(Data records begins)
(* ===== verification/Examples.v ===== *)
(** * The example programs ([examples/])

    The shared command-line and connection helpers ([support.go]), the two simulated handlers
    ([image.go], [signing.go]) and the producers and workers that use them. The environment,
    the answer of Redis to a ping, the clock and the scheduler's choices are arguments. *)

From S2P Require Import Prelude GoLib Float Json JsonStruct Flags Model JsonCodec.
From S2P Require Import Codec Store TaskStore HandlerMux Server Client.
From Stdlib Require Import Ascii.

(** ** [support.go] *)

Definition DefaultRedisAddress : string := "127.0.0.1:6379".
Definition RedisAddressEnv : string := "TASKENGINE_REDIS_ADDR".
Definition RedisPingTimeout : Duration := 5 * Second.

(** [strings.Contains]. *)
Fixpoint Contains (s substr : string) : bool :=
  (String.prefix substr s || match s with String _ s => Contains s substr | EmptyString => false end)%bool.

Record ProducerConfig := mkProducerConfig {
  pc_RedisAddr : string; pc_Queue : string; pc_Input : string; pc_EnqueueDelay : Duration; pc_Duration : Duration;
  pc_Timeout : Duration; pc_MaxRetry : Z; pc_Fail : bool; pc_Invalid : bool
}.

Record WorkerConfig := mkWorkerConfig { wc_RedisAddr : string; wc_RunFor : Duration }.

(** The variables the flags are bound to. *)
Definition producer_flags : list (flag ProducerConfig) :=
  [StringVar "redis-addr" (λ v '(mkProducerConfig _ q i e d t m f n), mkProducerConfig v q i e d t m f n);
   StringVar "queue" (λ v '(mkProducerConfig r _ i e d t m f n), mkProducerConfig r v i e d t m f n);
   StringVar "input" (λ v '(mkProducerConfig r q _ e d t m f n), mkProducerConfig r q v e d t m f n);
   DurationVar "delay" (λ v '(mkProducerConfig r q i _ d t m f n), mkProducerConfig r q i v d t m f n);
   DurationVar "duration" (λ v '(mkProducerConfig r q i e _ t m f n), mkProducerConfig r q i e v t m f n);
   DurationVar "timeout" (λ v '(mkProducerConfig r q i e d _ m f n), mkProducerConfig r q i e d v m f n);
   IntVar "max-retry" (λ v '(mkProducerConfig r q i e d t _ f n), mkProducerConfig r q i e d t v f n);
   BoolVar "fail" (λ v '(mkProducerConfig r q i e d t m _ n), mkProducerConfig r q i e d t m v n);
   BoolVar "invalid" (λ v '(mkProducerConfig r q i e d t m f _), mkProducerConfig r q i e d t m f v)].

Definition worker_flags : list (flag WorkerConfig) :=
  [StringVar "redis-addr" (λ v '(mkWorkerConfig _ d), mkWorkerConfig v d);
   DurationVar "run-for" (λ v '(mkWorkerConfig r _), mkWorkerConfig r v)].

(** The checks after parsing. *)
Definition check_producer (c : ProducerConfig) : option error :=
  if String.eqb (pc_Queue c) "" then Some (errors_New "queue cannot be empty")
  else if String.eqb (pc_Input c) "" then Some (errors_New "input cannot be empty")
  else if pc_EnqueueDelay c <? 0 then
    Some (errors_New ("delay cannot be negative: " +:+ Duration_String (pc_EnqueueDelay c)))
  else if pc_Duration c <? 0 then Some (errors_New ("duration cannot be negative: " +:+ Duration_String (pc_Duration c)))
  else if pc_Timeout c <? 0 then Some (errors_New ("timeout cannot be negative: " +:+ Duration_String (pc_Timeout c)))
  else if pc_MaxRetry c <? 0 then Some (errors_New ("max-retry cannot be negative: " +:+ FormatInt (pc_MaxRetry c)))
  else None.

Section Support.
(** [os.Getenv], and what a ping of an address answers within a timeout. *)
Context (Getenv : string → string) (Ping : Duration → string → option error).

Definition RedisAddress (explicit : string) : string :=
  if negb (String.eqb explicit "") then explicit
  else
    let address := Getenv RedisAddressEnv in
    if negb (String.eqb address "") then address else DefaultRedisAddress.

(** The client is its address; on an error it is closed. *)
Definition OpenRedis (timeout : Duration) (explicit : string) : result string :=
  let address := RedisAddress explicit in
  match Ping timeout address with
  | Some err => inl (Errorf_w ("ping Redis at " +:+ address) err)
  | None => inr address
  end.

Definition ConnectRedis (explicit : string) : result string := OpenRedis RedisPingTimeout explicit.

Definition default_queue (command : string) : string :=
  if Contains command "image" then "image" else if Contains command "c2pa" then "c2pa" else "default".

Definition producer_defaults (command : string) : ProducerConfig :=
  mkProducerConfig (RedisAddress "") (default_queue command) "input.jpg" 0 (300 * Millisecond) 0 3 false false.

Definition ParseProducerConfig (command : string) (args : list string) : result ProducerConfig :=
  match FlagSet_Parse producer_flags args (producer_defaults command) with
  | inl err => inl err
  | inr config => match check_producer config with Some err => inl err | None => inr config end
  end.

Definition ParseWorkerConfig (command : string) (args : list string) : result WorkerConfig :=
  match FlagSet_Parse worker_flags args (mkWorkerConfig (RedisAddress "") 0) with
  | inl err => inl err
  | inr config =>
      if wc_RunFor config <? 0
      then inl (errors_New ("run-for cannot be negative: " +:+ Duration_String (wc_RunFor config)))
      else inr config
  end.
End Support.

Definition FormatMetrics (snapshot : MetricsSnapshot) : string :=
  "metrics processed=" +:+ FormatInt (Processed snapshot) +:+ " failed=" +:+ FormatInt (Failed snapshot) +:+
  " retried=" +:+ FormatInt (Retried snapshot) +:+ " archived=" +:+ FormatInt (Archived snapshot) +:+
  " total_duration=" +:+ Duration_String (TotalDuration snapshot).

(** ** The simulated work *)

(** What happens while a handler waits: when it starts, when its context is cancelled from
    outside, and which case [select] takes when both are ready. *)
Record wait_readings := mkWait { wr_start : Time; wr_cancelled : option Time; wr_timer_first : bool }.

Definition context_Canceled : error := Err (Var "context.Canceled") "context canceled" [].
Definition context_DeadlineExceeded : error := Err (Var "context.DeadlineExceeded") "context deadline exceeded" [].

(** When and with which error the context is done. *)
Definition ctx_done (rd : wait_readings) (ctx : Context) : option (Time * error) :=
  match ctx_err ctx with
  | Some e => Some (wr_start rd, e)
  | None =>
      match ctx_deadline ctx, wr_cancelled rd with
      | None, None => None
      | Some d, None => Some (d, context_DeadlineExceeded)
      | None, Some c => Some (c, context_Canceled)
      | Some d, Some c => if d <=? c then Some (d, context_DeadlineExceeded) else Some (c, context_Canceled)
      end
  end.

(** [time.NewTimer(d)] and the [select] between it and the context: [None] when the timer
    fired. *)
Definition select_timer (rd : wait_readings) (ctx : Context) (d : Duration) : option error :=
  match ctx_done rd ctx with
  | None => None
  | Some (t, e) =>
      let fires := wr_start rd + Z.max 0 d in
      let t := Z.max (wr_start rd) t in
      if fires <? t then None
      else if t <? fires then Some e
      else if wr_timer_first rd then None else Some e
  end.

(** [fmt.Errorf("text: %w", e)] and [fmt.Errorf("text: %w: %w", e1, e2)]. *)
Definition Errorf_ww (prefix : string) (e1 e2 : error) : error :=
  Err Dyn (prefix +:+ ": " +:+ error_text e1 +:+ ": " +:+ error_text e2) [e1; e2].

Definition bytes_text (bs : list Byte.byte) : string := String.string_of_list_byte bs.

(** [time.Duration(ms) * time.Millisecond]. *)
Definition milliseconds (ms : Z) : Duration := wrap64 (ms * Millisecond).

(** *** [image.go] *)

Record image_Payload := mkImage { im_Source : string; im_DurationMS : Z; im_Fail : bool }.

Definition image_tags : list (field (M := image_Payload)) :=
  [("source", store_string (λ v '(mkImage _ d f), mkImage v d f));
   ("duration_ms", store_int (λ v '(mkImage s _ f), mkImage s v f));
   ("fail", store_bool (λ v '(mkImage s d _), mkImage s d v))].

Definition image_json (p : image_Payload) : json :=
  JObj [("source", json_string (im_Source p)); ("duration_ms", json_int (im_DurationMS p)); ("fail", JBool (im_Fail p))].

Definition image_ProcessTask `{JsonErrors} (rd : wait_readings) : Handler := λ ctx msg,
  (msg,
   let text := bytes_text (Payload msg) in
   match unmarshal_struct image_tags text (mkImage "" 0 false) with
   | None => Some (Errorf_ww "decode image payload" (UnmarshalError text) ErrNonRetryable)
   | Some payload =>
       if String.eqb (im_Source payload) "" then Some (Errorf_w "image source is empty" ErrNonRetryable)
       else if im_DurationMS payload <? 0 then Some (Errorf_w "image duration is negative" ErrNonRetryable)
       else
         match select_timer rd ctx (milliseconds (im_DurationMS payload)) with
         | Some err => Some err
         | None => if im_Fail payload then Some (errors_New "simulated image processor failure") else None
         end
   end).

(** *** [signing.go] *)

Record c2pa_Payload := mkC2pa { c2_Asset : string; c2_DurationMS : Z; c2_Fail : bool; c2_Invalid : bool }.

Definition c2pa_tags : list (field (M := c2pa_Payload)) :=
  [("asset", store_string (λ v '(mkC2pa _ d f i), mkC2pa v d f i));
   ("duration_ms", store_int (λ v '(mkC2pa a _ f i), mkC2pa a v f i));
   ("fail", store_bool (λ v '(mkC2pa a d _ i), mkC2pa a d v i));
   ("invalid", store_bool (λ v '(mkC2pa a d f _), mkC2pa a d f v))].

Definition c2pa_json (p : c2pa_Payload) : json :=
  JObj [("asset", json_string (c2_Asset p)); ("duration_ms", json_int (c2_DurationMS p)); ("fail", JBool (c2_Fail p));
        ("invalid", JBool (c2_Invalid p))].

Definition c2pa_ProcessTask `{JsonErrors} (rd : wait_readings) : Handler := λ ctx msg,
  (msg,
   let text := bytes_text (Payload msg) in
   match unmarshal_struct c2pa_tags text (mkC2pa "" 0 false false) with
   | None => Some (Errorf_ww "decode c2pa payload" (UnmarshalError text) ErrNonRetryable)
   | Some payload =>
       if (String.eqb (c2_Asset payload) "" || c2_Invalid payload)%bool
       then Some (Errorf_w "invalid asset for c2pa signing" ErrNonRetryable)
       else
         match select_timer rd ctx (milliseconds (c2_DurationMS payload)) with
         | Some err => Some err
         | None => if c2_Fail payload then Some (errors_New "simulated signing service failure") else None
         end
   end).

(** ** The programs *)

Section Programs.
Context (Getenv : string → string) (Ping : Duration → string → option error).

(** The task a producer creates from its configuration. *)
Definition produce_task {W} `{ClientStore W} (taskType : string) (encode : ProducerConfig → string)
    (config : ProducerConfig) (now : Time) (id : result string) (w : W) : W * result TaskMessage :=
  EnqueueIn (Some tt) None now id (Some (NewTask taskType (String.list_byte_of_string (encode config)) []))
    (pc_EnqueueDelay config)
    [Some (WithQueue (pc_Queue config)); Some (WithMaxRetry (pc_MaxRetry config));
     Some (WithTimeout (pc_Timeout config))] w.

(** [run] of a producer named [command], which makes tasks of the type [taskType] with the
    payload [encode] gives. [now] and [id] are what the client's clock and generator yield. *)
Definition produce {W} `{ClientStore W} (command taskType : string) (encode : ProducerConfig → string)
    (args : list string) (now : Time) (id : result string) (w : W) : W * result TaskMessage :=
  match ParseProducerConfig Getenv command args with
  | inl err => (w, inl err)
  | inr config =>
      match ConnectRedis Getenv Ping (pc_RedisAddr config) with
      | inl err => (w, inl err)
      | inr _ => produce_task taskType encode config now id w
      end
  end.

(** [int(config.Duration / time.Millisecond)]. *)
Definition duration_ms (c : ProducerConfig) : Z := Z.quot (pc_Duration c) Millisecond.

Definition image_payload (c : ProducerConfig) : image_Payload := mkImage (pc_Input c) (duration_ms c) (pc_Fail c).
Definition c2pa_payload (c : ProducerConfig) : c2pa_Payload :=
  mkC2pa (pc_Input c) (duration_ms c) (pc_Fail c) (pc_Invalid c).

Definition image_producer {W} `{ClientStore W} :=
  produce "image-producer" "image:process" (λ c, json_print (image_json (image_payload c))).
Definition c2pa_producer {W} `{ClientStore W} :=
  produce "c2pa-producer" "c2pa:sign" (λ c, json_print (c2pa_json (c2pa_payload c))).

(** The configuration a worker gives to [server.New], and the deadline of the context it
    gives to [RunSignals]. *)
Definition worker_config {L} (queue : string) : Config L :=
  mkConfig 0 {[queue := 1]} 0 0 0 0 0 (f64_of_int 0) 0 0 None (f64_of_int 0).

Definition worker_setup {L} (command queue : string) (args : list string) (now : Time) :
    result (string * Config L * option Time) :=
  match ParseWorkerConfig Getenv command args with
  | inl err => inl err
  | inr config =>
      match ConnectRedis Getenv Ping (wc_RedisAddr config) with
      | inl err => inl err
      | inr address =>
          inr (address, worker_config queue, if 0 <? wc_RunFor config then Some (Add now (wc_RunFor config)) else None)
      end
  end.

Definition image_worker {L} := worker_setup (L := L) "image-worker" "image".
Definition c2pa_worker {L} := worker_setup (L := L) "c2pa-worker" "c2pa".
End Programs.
(Data records ends)
(Data records begins)
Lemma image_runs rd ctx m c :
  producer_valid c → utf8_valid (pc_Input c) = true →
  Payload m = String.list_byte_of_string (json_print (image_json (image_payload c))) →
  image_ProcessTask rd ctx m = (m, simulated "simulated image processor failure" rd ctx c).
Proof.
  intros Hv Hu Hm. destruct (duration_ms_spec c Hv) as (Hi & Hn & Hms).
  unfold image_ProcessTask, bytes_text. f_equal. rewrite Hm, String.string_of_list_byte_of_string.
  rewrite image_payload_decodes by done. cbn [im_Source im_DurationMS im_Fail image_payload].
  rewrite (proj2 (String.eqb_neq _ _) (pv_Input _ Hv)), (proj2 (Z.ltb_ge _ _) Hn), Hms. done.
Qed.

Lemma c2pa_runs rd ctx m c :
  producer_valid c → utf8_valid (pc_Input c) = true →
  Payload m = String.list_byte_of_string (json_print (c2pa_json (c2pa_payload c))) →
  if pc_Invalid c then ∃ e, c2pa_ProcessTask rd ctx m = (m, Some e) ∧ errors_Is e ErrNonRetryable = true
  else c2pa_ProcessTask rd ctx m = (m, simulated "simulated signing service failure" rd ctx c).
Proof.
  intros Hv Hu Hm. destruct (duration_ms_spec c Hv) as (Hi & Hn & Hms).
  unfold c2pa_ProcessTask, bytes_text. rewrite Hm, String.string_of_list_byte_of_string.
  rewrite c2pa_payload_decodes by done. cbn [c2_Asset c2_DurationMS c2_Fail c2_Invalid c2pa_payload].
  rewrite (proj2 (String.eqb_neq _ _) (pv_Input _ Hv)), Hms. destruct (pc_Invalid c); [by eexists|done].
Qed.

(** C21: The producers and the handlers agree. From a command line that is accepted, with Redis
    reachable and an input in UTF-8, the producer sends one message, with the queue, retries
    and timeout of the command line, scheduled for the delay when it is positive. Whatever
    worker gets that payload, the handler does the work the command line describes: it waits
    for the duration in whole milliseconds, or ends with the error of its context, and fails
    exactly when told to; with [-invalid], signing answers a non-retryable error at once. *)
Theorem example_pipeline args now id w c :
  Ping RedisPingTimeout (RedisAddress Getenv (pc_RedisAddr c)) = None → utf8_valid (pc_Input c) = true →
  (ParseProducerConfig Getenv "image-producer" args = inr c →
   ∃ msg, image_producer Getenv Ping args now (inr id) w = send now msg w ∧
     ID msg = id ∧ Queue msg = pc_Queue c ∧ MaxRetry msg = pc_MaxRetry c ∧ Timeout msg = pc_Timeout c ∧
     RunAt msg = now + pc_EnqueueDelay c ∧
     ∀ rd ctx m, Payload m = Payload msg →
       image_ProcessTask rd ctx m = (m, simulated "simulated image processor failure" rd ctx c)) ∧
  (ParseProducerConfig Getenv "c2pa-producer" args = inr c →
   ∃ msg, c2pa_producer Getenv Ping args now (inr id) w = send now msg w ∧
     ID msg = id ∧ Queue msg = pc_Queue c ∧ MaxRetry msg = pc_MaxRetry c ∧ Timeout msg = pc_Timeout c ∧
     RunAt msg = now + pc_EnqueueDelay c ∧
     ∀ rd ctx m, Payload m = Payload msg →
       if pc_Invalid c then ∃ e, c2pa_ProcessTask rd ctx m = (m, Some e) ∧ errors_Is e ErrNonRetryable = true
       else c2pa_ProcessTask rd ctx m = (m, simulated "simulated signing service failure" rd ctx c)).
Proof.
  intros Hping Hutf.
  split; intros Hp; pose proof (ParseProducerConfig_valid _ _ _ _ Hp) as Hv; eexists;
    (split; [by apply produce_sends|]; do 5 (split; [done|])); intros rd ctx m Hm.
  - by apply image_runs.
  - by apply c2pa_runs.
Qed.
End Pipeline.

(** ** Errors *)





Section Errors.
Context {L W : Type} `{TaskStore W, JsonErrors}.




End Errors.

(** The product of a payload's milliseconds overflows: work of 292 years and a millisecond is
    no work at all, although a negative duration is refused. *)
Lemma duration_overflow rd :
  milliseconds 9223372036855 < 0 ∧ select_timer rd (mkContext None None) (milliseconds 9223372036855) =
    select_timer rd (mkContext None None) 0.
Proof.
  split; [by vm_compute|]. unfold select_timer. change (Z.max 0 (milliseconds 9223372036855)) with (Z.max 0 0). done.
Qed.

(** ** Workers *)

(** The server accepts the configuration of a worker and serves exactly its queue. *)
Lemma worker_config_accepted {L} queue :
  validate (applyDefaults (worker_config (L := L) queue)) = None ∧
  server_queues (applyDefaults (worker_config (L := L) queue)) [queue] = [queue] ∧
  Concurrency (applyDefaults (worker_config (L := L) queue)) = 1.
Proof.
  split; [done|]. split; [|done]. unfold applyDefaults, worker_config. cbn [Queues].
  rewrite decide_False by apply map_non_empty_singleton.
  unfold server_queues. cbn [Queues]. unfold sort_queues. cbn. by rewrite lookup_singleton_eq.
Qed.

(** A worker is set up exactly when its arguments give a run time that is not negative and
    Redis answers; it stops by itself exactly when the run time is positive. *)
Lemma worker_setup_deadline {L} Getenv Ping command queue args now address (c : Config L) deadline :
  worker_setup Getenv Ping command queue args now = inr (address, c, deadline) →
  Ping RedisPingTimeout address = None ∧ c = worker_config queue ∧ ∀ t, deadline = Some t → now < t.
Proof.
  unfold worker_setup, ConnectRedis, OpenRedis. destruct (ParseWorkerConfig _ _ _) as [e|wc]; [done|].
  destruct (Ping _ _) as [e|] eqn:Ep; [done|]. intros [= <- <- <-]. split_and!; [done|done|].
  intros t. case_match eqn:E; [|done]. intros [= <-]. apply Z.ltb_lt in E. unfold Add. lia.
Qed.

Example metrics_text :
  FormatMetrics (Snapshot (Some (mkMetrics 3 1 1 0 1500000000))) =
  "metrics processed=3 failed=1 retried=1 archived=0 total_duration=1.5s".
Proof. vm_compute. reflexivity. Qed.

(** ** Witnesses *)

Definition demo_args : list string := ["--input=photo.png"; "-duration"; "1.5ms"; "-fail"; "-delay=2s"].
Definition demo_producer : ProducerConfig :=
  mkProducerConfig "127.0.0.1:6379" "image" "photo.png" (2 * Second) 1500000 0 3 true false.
(Data records ends)
(Data records begins)
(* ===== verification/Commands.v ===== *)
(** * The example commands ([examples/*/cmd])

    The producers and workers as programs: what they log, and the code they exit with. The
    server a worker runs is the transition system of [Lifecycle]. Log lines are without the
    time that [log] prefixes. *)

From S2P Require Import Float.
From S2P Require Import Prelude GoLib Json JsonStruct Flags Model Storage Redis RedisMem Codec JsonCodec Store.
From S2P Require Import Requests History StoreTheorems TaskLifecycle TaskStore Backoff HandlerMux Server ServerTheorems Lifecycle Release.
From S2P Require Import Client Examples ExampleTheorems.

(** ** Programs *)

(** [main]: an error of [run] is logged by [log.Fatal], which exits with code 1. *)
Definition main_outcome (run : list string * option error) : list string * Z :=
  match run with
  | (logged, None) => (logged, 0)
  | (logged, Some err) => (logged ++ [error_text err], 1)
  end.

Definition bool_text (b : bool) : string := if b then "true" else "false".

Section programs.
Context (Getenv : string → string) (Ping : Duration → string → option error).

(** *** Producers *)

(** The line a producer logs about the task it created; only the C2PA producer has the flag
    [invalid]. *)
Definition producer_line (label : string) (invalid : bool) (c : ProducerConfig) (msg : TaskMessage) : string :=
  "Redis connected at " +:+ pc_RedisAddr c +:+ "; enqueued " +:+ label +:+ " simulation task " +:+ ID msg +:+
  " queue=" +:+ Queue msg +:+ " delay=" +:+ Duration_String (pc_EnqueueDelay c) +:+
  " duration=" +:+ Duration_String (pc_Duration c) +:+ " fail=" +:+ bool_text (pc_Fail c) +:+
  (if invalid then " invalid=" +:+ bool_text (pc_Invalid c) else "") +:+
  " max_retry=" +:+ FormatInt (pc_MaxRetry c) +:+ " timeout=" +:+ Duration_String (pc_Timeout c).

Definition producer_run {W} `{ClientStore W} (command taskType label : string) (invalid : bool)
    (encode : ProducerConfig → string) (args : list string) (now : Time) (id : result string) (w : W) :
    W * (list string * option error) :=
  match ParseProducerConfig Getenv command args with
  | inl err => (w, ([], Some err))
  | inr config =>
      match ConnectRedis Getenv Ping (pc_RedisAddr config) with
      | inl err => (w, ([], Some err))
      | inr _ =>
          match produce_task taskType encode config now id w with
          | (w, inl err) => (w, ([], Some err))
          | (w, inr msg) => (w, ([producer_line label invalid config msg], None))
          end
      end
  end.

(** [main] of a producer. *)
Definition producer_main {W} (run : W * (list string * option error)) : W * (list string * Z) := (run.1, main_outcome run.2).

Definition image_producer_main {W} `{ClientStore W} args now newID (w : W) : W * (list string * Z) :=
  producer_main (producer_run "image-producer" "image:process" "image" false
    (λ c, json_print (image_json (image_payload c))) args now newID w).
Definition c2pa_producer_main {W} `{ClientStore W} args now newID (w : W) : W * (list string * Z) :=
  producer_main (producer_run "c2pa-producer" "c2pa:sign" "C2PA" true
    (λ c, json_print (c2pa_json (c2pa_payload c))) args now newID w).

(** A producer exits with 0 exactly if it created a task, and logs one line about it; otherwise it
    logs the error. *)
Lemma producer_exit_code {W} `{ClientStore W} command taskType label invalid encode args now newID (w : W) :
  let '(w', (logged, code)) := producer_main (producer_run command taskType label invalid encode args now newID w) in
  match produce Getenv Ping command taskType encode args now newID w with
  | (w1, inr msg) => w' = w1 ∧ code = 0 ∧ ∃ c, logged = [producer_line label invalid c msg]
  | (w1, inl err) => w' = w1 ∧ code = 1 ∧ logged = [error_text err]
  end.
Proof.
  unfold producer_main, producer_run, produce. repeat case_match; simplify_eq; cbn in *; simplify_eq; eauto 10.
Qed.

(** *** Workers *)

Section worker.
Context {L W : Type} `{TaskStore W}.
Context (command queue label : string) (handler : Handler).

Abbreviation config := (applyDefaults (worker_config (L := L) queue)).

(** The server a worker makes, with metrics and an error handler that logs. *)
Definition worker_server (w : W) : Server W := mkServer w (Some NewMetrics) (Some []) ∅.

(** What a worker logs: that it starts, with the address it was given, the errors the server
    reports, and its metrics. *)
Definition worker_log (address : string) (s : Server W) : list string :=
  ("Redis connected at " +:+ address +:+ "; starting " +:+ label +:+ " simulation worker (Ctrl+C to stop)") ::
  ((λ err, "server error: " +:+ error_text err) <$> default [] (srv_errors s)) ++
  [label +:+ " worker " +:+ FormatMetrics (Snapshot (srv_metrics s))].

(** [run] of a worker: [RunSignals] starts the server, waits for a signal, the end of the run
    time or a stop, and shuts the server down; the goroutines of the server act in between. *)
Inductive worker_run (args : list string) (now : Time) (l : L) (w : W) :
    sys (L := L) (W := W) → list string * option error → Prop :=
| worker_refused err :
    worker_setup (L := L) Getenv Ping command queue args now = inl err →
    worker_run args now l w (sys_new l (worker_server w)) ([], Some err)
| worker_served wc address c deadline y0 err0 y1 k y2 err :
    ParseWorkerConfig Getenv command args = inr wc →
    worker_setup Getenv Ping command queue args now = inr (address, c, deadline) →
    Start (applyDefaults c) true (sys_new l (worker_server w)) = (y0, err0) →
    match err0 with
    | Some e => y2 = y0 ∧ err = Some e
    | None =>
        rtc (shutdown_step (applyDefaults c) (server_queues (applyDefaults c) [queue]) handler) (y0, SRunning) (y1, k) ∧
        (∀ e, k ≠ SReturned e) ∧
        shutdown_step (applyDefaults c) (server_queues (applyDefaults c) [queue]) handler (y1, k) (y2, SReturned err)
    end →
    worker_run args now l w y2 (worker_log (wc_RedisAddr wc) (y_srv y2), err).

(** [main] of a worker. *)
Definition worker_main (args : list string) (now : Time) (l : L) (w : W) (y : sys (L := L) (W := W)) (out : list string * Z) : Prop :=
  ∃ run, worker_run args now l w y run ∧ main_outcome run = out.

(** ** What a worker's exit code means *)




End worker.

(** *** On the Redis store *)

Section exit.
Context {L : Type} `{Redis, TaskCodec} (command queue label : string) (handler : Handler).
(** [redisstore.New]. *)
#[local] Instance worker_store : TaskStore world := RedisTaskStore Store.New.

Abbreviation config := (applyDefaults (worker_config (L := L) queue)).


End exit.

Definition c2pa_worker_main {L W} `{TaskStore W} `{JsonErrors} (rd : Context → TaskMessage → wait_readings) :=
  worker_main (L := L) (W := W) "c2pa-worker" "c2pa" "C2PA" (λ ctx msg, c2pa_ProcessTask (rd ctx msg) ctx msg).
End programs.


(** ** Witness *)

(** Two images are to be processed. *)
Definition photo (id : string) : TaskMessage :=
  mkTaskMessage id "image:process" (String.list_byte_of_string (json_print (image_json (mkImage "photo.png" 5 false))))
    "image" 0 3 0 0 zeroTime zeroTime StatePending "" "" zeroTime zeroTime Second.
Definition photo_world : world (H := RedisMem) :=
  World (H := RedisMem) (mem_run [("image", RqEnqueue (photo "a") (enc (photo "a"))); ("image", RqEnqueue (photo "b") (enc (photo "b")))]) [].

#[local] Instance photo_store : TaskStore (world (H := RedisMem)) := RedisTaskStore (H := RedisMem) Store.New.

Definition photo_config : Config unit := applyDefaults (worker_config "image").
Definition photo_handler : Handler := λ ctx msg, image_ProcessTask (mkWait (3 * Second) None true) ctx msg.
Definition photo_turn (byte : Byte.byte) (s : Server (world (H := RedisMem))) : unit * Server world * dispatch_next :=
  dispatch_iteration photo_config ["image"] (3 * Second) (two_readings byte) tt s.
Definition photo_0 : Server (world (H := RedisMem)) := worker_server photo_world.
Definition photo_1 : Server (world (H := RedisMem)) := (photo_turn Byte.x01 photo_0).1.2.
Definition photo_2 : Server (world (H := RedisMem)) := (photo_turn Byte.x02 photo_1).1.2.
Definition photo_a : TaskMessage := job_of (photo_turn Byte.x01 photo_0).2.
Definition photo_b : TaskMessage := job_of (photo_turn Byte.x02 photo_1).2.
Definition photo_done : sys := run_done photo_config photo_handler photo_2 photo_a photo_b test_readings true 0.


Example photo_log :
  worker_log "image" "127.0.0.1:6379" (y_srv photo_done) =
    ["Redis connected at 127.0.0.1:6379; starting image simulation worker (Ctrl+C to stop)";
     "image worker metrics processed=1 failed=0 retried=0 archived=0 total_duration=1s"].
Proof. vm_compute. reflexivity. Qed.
(Data records ends)
**Task brief**. Set down, from the entries above, exactly the lines from the one with "Definition context_DeadlineExceeded : error" up to and including the one with "Definition Errorf_ww (prefix", and no other lines.

**Answer to this exercise**.
Definition context_DeadlineExceeded : error := Err (Var "context.DeadlineExceeded") "context deadline exceeded" [].

(** When and with which error the context is done. *)
Definition ctx_done (rd : wait_readings) (ctx : Context) : option (Time * error) :=
  match ctx_err ctx with
  | Some e => Some (wr_start rd, e)
  | None =>
      match ctx_deadline ctx, wr_cancelled rd with
      | None, None => None
      | Some d, None => Some (d, context_DeadlineExceeded)
      | None, Some c => Some (c, context_Canceled)
      | Some d, Some c => if d <=? c then Some (d, context_DeadlineExceeded) else Some (c, context_Canceled)
      end
  end.

(** [time.NewTimer(d)] and the [select] between it and the context: [None] when the timer
    fired. *)
Definition select_timer (rd : wait_readings) (ctx : Context) (d : Duration) : option error :=
  match ctx_done rd ctx with
  | None => None
  | Some (t, e) =>
      let fires := wr_start rd + Z.max 0 d in
      let t := Z.max (wr_start rd) t in
      if fires <? t then None
      else if t <? fires then Some e
      else if wr_timer_first rd then None else Some e
  end.

(** [fmt.Errorf("text: %w", e)] and [fmt.Errorf("text: %w: %w", e1, e2)]. *)
Definition Errorf_ww (prefix : string) (e1 e2 : error) : error :=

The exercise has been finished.